TASK GOAL :: Your job is to copy every line in the material containing the word "them".
•••••
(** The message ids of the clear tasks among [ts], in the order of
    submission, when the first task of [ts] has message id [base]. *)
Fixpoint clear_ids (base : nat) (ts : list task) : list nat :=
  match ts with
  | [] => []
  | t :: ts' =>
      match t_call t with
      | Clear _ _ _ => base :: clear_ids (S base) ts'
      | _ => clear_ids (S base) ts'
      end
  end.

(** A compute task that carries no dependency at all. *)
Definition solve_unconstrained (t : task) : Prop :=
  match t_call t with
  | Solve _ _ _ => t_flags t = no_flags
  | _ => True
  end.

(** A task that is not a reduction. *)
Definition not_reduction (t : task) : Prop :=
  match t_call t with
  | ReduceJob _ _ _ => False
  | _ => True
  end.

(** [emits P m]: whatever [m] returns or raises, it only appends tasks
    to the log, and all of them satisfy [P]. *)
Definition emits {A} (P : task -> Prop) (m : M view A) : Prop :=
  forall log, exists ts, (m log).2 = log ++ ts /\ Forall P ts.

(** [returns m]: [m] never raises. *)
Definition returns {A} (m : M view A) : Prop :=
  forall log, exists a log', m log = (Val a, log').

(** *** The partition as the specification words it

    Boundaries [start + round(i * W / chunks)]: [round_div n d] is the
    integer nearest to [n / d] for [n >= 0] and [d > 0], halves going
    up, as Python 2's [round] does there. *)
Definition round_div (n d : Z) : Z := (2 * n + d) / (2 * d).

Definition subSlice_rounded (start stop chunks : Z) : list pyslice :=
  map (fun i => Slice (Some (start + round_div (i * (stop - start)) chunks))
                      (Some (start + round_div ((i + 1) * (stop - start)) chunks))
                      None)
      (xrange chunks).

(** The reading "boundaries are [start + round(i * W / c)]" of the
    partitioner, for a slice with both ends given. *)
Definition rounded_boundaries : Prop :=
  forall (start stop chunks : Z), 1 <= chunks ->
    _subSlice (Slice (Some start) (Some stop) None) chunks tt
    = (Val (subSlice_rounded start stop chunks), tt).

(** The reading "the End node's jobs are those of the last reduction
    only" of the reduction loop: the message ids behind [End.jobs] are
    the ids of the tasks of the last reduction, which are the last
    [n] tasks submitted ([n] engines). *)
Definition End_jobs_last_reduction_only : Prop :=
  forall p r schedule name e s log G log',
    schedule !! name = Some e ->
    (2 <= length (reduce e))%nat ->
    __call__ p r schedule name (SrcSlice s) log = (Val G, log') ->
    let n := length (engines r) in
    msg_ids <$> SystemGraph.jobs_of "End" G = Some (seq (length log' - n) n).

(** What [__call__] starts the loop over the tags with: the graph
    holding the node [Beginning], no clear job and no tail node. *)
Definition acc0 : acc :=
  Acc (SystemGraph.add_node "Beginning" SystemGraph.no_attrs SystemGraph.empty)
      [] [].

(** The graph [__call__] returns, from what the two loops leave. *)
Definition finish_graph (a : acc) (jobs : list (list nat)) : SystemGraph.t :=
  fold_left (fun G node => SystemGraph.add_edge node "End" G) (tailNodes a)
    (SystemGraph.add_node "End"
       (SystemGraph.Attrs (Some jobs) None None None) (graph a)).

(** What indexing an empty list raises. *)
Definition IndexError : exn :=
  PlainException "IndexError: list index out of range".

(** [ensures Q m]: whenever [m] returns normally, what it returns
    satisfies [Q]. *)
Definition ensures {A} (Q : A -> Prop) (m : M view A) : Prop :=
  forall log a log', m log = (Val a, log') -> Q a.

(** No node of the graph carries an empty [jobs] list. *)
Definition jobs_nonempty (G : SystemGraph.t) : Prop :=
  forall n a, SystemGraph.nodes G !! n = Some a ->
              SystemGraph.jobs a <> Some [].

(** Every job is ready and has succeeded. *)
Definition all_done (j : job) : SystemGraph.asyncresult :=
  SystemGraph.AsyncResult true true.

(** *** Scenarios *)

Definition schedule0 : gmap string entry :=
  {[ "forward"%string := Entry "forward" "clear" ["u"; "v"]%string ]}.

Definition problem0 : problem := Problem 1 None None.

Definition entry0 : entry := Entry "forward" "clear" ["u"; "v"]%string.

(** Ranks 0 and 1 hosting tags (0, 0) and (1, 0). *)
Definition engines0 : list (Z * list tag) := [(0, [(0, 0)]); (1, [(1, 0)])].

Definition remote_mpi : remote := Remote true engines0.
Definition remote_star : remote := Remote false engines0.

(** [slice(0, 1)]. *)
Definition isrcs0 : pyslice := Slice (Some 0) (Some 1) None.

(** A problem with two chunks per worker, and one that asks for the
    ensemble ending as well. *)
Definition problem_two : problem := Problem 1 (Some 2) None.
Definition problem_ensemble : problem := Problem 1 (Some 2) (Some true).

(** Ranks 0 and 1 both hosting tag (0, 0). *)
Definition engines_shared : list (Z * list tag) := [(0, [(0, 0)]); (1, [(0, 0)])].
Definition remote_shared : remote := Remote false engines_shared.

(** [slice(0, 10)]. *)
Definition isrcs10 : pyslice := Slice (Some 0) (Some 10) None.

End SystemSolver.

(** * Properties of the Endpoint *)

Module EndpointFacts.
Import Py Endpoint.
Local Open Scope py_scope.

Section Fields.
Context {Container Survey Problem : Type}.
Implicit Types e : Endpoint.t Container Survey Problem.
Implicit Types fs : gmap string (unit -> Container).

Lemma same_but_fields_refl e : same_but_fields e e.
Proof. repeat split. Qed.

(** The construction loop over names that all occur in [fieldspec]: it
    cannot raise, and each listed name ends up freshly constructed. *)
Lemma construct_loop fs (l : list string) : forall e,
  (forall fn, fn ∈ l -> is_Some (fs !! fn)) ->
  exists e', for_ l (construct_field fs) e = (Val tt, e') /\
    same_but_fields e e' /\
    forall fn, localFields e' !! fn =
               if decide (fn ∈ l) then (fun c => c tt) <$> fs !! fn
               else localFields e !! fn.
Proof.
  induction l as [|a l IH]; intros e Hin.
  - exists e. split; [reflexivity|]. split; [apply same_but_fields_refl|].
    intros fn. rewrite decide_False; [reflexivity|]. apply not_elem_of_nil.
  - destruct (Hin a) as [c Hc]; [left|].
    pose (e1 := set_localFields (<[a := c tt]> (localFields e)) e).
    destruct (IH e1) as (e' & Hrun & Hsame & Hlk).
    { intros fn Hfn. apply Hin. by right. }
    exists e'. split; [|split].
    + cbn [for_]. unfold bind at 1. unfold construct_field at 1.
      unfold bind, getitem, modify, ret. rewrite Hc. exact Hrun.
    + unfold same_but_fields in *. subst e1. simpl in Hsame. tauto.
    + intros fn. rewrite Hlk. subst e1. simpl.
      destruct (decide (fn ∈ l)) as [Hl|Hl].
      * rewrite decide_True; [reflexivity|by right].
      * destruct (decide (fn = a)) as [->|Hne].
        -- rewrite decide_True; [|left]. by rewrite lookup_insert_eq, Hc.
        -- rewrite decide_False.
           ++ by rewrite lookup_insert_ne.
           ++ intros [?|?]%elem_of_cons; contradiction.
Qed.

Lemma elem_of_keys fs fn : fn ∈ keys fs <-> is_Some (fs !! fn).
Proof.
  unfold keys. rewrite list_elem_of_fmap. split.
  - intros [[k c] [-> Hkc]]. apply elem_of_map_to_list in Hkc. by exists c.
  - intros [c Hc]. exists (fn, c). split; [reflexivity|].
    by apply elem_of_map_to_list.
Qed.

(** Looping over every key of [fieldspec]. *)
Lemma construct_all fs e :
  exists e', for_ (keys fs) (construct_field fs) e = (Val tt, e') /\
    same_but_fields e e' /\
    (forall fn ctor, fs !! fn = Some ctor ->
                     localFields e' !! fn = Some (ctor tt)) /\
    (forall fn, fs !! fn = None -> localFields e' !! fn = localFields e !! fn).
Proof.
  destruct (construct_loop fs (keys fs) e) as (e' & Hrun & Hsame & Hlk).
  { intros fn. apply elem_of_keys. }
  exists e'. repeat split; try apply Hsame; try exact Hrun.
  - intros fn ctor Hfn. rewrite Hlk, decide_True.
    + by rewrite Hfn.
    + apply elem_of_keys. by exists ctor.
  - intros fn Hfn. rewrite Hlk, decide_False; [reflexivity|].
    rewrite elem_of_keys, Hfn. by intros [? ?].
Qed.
•••••
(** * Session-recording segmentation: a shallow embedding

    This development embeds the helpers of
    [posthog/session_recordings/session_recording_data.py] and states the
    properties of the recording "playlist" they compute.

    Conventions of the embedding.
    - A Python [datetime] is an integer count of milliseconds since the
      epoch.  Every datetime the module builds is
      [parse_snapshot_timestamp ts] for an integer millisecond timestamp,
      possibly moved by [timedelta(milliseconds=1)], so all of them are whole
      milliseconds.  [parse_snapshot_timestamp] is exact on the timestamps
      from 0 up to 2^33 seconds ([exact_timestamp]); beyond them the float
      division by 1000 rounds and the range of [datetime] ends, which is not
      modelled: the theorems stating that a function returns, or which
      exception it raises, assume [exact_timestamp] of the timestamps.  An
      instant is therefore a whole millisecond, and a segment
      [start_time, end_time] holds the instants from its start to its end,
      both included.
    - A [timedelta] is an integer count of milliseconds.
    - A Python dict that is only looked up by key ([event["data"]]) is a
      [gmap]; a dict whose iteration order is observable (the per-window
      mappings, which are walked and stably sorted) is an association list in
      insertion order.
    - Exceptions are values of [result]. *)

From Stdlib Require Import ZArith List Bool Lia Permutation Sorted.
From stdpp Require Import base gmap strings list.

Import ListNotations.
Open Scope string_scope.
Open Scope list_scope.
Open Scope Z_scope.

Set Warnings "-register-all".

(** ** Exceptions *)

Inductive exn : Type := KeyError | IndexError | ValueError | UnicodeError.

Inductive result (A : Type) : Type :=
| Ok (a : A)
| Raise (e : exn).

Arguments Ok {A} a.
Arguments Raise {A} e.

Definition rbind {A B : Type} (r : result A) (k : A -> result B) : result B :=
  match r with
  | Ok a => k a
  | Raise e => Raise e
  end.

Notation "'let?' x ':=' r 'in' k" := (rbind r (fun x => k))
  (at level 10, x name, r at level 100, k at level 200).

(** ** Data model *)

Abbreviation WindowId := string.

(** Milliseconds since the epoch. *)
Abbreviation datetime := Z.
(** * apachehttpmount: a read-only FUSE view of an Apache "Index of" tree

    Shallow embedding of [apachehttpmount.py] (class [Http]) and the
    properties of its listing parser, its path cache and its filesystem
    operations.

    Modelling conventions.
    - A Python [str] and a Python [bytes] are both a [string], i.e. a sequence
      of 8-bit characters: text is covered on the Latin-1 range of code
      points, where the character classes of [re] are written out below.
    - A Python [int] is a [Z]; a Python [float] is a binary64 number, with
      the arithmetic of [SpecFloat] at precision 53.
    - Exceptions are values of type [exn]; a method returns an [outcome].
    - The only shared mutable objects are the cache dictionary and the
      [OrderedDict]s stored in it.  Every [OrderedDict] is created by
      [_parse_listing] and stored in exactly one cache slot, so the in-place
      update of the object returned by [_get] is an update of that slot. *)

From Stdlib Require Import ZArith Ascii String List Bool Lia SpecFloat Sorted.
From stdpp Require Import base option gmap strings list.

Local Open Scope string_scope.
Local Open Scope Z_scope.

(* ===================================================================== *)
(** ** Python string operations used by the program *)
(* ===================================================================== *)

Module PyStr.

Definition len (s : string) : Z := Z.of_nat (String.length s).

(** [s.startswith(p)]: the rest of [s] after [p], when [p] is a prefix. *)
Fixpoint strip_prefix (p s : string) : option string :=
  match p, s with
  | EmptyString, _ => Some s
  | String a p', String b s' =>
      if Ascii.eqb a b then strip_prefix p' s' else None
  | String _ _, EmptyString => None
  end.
•••••
WRITTEN SOLUTION ::
    to the log, and all of them satisfy [P]. *)
      possibly moved by [timedelta(milliseconds=1)], so all of them are whole
      from 0 up to 2^33 seconds ([exact_timestamp]); beyond them the float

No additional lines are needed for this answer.